Check direct memory usage.

  1. On the FusionInsight Manager portal, click O&M > Alarm > Alarms and select the alarm whose ID is 19009. Check the RoleName in Location and confirm the IP address of HostName.

    • If the role for which the alarm is generated is HMaster, go to 2.
    • If the role for which the alarm is generated is RegionServer, go to 3.

  2. On the FusionInsight Manager portal, choose Cluster > Name of the desired cluster > Services > HBase > Instance and click the HMaster for which the alarm is generated to go to the Dashboard page. Click the drop-down menu in the Chart area and choose Customize > CPU and Memory > HMaster Heap Memory Usage and Direct Memory Usage Statistics and click OK to check whether the used direct memory of the HBase service reaches 90% of the maximum direct memory specified for HBase.

    • If yes, go to 4.
    • If no, go to 8.

  3. On the FusionInsight Manager portal, choose Cluster > Name of the desired cluster > Services > HBase > Instance and click the RegionServer for which the alarm is generated to go to the Dashboard page.

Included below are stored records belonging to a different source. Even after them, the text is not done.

(** *** Messages *)

(** [{ poisoned }] *)
Definition handleMessage (eventName content : string) : M St bool :=
  match parse content with
  | Err _ => ret true
  | Ok event =>
      b <- this ;;
      rejection <- deliver invoke (handlers_for eventName (rb_handlers b)) event ;;
      match rejection with Some e => throw e | None => ret false end
  end.

(** [event.metadata?.aggregateId], as a text; [None]: absent, or something throws. *)
Definition peekAggregateId (content : string) : option string :=
  match parse content with
  | Err _ => None
  | Ok event =>
      if nullish event then None else
      let metadata := read_prop "metadata" event in
      if nullish metadata then None else
      match read_prop "aggregateId" metadata with
      | VUndefined => None
      | aggregateId => text_of_json aggregateId
      end
  end.

Definition deadLetter (channel : nat) (eventName : string) (msg : ConsumeMessage) (reason : string) (attempts : Z) : M St unit :=
  swallow (
    ms <- now ;;
    timestamp <- lift_result (toISOString ms) ;;
    rc_publish rc channel (dlxName config) eventName (cm_content msg)
      {| po_contentType := None; po_messageId := None;
         po_headers := [("x-original-event-name", eventName); ("x-death-reason", reason);
                        ("x-attempts", string_of_Z attempts); ("x-original-timestamp", timestamp)] |}) ;;;
  swallow (rc_ack rc channel msg).
(* ===== verification/SyncSqlite.v ===== *)
(** Concurrent commits on one synchronous SQLite connection: [SyncCommitMutex] and
    [commitWithSqlStatements] of [adapters/drizzle/src/unit-of-work.ts].  The units of work
    of one factory share the connection and the mutex.  A commit runs in pieces, between
    which any other commit may run: the call, up to [await previous] of the mutex; [BEGIN],
    when the promise before it in the queue is resolved; every operation; [COMMIT]; and
    [ROLLBACK] after a failure.  The promise that a call puts into [queue] is identified by
    the unit of work that made the call; it is resolved when that commit has settled. *)
From stdpp Require Import list.
From S2P Require Import Prelude CoreTypes UnitOfWork.

(** ** The system *)

Section system.
Context {W Tx : Type} (BEGIN COMMIT ROLLBACK : M W unit) (db : Tx).

Inductive phase : Type :=
  | Enlisting                              (** [commit] has not been called *)
  | Queued (previous : option nat)         (** [await previous] *)
  | Running (todo : list (operation W Tx)) (** after [BEGIN], in the [try] *)
  | Failing (e : js_error)                 (** in the [catch] *)
  | Settled (r : result (list event)).     (** [release()] has been called *)

(** [called]: the calls of the mutex's [run] so far, in order (the code does not keep it). *)
Record sys : Type := { world : W; queue : option nat; phases : list phase; called : list nat }.

Definition start (works : list (UnitOfWork W Tx)) (w : W) : sys :=
  {| world := w; queue := None; phases := replicate (length works) Enlisting; called := [] |}.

Click the drop-down menu in the Chart area and choose Customize > CPU and Memory > RegionServer Heap Memory Usage and Direct Memory Usage Statistics and click OK to check whether the used direct memory of the HBase service reaches 90% of the maximum direct memory specified for HBase.

    • If yes, go to 4.
    • If no, go to 8.

  4. On the FusionInsight Manager portal, choose Cluster > Name of the desired cluster > Services > HBase > Configurations, and click All Configurations. Choose HMaster/RegionServer > System and check whether XX:MaxDirectMemorySize exists in GC_OPTS.

    • If yes, go to 5.
    • If no, go to 6.

  5. On the FusionInsight Manager portal, choose Cluster > Nameof the desired cluster > Services > HBase > Configurations, and click All Configurations. Choose HMaster/RegionServer > System and delete XX:MaxDirectMemorySize from GC_OPTS.
  6. Check whether the ALM-19008 Heap Memory Usage of the HBase Process Exceeds the Threshold alarm is generated.

    If yes, handle the alarm by referring to ALM-19008 Heap Memory Usage of the HBase Process Exceeds the Threshold.

    If no, go to 8.

  7. Check whether the alarm is cleared.

    • If yes, no further action is required.
    • If no, go to 8.

Collect fault information.

  1. On the FusionInsight Manager interface of active and standby clusters, choose O&M > Log > Download.
  2. In the Service in the required cluster drop-down list box, select HBase.
  3. Click in the upper right corner, and set Start Date and End Date for log collection to 10 minutes ahead of and after the alarm generation time, respectively. Then, click Download.
  4. Contact the O&M personnel and send the collected fault logs.

Alarm Clearing

After the fault is rectified, the system automatically clears this alarm.

Related Information

None